**The data**.
(** * Verification of the learning-schedule adjuster ([adjuster.py])

    A shallow embedding of [LearningAdjuster] and the properties its
    specification states about it.

    Conventions of the embedding.
    - A Python [int] is a [Z]; a Python [float] is an IEEE 754 binary64 value,
      a [spec_float] operated on with precision 53 and exponent bound 1024, so
      that every rounding of the program appears in the model.
    - A JSON object with optional keys is a record of [option] fields, [None]
      standing for an absent key.
    - An exception that leaves a method is the [Raise] outcome of [res].
    - A calendar date is its proleptic Gregorian ordinal ([date.toordinal()]),
      so that [(a - b).days] is a subtraction; the text of a timestamp is kept
      parsed.
    - A field holds the type the data model gives it (an integer count or
      duration, a number of hours, a parsed date); a document with another
      type in a field, or with a date that does not parse, is outside the
      model.
    - [datetime.now()] is an input: every read of the clock made by a method
      is an argument of its model.
    - The model of a method that saves ends with the document it hands to
      [_save_json]: [Ok d] says that the statements before the write have run
      without an exception and that [d] is what the write receives.  The
      write itself ([json.dump], which raises on a value it cannot serialise)
      is not modelled, so no statement here says that a file is written. *)

From Stdlib Require Import ZArith Zpower QArith Qround List Bool String Ascii Lia.
From Stdlib Require Import SpecFloat DecimalString.
Import ListNotations.

Local Open Scope Z_scope.

(* ================================================================== *)
(** * Python numbers *)
(* ================================================================== *)

Module PyNum.

(** Exceptions that reach the caller. *)
Inductive exn : Set :=
| ZeroDivisionError
| OverflowError
| ValueError
| KeyError.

**Your objective**. The whole of the data is to be returned with every line intact.

**Result of the task**.
(** * Verification of the learning-schedule adjuster ([adjuster.py])

    A shallow embedding of [LearningAdjuster] and the properties its
    specification states about it.

    Conventions of the embedding.
    - A Python [int] is a [Z]; a Python [float] is an IEEE 754 binary64 value,
      a [spec_float] operated on with precision 53 and exponent bound 1024, so
      that every rounding of the program appears in the model.
    - A JSON object with optional keys is a record of [option] fields, [None]
      standing for an absent key.
    - An exception that leaves a method is the [Raise] outcome of [res].
    - A calendar date is its proleptic Gregorian ordinal ([date.toordinal()]),
      so that [(a - b).days] is a subtraction; the text of a timestamp is kept
      parsed.
    - A field holds the type the data model gives it (an integer count or
      duration, a number of hours, a parsed date); a document with another
      type in a field, or with a date that does not parse, is outside the
      model.
    - [datetime.now()] is an input: every read of the clock made by a method
      is an argument of its model.
    - The model of a method that saves ends with the document it hands to
      [_save_json]: [Ok d] says that the statements before the write have run
      without an exception and that [d] is what the write receives.  The
      write itself ([json.dump], which raises on a value it cannot serialise)
      is not modelled, so no statement here says that a file is written. *)

From Stdlib Require Import ZArith Zpower QArith Qround List Bool String Ascii Lia.
From Stdlib Require Import SpecFloat DecimalString.
Import ListNotations.

Local Open Scope Z_scope.

(* ================================================================== *)
(** * Python numbers *)
(* ================================================================== *)

Module PyNum.

(** Exceptions that reach the caller. *)
Inductive exn : Set :=
| ZeroDivisionError
| OverflowError
| ValueError
| KeyError.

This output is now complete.